Records from a data source
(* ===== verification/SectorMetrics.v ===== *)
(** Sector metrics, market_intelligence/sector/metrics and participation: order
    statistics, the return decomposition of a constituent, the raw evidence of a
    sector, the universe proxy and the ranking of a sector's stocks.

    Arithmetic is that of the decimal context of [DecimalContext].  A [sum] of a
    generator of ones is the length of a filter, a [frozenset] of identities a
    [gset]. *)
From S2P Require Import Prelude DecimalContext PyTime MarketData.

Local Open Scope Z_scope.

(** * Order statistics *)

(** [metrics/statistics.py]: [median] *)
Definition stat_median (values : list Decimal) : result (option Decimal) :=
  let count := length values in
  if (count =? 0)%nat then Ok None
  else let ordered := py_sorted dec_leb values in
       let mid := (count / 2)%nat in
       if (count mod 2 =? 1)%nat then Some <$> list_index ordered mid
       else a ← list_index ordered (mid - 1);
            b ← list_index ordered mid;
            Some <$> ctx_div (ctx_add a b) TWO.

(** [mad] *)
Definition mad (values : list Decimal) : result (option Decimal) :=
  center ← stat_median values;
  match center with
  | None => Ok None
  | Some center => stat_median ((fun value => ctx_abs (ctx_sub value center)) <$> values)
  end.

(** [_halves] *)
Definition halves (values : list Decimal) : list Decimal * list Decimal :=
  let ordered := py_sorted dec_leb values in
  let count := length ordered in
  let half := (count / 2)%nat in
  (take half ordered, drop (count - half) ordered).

---

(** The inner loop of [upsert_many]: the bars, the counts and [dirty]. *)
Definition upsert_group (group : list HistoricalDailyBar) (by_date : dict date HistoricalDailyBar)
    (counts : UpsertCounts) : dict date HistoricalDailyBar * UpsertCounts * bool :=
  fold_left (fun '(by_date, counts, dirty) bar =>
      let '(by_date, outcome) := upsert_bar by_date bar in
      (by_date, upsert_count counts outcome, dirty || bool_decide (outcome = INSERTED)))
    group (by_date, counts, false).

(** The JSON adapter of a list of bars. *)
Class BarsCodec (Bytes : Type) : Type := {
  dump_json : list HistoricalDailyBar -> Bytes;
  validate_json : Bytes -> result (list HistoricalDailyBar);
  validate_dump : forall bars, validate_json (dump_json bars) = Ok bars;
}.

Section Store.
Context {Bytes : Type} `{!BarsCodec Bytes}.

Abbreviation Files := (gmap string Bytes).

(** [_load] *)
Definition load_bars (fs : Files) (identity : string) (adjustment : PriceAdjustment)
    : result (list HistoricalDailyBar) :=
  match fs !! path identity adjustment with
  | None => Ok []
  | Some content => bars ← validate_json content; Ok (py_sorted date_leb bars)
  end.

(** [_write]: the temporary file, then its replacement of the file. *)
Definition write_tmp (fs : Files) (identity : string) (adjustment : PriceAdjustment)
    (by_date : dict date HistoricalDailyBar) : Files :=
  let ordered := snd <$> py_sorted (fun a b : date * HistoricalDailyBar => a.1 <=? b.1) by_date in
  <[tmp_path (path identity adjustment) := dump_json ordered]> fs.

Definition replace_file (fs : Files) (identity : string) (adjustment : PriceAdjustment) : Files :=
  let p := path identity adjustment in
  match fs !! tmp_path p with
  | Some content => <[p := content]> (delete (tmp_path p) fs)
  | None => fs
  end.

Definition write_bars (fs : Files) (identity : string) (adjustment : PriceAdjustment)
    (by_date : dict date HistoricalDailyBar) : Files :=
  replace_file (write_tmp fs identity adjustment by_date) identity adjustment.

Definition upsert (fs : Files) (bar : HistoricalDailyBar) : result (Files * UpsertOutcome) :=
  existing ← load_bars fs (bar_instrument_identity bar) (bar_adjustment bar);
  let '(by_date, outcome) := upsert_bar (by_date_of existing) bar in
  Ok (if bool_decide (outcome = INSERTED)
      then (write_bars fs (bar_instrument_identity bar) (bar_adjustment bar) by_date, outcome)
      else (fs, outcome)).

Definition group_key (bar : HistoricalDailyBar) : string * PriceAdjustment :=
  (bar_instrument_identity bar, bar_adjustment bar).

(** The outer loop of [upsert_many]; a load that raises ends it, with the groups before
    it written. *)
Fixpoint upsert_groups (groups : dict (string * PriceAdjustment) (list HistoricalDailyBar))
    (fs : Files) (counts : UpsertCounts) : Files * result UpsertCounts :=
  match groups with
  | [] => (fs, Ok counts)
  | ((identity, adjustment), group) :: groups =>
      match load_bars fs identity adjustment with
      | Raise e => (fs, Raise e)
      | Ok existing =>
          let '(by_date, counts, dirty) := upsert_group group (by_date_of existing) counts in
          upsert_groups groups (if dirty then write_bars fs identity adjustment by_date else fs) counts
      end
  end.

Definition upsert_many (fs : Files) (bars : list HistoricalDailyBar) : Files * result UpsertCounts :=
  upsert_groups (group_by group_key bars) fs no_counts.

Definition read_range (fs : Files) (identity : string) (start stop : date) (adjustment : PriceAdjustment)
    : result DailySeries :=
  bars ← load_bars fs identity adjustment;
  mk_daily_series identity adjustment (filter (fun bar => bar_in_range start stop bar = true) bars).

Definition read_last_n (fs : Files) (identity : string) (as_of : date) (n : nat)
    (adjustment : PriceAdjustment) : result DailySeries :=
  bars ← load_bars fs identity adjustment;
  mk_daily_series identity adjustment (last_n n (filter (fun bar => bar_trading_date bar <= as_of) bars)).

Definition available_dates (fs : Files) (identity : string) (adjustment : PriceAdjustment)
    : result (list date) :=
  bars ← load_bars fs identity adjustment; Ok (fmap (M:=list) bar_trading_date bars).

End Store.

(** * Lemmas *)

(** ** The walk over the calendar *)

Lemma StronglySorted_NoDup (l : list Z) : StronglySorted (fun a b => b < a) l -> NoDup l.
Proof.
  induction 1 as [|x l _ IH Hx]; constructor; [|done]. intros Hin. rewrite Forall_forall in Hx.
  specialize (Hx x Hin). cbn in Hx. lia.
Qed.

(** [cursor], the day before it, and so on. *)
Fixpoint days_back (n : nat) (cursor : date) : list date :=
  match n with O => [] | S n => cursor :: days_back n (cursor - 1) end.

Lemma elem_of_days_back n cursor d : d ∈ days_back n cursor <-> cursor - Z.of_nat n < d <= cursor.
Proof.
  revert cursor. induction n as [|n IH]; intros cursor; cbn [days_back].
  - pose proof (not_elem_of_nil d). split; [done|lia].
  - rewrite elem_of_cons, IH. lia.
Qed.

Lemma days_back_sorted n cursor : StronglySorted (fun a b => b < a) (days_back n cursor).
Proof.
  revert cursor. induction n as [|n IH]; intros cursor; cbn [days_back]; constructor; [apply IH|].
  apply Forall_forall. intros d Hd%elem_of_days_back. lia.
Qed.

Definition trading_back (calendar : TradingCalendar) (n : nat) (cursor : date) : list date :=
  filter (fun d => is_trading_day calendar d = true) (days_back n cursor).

--

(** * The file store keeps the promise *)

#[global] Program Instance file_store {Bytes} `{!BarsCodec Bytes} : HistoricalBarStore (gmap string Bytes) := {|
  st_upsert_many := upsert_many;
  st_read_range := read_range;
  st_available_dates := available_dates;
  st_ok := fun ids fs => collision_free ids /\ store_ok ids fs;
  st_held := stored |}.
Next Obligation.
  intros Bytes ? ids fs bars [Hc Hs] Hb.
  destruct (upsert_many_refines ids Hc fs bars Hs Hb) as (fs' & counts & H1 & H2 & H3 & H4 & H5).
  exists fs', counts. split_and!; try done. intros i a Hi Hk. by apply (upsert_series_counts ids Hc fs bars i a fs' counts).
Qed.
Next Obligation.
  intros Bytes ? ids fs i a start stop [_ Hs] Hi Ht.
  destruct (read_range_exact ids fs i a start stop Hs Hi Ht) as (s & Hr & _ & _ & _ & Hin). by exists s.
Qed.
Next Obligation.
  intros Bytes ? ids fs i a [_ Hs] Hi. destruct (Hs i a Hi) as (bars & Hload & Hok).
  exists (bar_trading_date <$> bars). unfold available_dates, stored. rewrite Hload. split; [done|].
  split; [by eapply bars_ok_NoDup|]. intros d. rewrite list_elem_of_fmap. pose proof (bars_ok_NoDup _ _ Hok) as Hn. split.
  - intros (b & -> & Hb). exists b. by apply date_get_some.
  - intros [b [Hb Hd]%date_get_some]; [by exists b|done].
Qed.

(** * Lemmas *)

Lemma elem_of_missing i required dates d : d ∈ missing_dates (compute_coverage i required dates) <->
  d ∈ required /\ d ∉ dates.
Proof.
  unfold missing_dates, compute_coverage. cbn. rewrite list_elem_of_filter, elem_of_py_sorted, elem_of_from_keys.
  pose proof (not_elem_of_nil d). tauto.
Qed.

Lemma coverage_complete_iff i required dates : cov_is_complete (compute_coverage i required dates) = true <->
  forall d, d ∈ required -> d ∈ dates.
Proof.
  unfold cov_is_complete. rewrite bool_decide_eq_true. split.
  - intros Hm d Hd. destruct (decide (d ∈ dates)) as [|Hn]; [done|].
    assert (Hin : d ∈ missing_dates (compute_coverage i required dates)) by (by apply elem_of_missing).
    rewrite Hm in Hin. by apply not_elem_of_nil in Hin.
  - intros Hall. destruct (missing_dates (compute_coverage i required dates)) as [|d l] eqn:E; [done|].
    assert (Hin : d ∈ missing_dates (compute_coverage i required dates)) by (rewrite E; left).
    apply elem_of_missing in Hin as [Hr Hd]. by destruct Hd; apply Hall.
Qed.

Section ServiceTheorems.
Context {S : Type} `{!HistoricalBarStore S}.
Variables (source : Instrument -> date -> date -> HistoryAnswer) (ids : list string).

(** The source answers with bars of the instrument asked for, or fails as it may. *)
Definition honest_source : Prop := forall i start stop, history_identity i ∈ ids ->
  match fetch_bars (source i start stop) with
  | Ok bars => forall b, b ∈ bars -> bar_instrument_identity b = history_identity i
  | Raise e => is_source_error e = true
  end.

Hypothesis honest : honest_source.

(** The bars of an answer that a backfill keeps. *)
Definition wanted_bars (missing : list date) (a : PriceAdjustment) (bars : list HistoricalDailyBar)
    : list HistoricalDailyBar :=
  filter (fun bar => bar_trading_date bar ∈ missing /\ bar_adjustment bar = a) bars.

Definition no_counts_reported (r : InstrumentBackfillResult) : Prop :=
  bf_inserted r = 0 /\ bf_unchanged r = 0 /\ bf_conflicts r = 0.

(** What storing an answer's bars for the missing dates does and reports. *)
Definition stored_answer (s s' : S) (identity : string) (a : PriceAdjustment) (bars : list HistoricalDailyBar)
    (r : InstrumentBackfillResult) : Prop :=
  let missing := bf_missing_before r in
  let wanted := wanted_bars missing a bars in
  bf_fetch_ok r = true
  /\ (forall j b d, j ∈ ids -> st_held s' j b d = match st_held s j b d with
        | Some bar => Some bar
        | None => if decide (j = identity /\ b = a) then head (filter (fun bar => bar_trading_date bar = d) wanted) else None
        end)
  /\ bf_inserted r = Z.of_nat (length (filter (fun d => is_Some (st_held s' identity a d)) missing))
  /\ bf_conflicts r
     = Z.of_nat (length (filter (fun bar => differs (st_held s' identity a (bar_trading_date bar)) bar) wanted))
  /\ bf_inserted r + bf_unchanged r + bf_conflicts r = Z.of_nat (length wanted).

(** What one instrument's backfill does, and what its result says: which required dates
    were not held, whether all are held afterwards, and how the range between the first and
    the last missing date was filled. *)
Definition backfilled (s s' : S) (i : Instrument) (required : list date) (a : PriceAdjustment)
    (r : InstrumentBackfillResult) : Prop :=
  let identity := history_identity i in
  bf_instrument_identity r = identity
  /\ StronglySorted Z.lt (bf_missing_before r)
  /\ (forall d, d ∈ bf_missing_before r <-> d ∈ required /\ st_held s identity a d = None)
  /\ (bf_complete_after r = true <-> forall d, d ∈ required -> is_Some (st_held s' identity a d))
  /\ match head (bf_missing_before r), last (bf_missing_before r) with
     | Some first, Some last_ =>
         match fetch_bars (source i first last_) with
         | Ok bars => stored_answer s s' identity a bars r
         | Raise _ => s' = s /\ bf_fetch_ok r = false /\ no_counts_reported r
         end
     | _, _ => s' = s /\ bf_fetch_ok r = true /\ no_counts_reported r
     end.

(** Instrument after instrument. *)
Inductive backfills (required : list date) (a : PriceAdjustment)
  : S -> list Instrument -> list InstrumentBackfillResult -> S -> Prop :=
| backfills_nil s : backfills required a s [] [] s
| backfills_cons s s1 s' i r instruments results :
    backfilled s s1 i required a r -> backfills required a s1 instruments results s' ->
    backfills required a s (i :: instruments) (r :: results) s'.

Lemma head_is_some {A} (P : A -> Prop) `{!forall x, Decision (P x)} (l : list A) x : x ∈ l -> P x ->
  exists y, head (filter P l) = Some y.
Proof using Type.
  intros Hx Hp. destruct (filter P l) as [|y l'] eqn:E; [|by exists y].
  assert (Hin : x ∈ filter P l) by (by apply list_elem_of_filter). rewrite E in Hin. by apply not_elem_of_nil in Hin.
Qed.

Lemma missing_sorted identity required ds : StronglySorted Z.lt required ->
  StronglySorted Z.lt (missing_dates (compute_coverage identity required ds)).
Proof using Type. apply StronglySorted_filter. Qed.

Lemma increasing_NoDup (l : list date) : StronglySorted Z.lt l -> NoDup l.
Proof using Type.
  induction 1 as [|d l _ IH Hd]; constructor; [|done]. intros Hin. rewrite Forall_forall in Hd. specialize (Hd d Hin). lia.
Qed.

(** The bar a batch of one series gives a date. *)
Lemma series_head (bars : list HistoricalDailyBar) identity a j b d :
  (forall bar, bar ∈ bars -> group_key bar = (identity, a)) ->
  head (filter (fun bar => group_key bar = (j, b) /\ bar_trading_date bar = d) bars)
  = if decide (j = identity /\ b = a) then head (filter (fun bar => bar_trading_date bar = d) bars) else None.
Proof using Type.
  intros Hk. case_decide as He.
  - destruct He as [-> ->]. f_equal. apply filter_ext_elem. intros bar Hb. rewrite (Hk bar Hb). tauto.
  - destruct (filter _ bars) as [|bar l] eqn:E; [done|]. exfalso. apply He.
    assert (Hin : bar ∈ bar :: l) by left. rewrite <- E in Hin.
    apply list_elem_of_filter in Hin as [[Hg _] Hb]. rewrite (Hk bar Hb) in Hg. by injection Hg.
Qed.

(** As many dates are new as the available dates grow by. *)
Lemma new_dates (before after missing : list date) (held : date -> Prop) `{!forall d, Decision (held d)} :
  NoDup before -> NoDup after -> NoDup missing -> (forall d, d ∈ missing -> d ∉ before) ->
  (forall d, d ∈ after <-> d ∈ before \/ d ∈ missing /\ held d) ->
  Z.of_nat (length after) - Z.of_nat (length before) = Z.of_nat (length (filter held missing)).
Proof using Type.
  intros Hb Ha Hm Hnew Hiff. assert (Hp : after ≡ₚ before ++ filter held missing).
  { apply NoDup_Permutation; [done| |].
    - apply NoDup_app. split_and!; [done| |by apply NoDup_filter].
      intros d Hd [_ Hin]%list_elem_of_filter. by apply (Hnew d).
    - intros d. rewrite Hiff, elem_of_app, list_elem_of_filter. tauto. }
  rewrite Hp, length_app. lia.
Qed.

● **ACTION ITEM**
There is a line with "Lemma days_back_sorted n" and a line with "filter (fun d => is_trading_day" above. Copy exactly those two lines and all lines between them, with nothing else.

● **YOUR RESPONSE**
Lemma days_back_sorted n cursor : StronglySorted (fun a b => b < a) (days_back n cursor).
Proof.
  revert cursor. induction n as [|n IH]; intros cursor; cbn [days_back]; constructor; [apply IH|].
  apply Forall_forall. intros d Hd%elem_of_days_back. lia.
Qed.

Definition trading_back (calendar : TradingCalendar) (n : nat) (cursor : date) : list date :=
  filter (fun d => is_trading_day calendar d = true) (days_back n cursor).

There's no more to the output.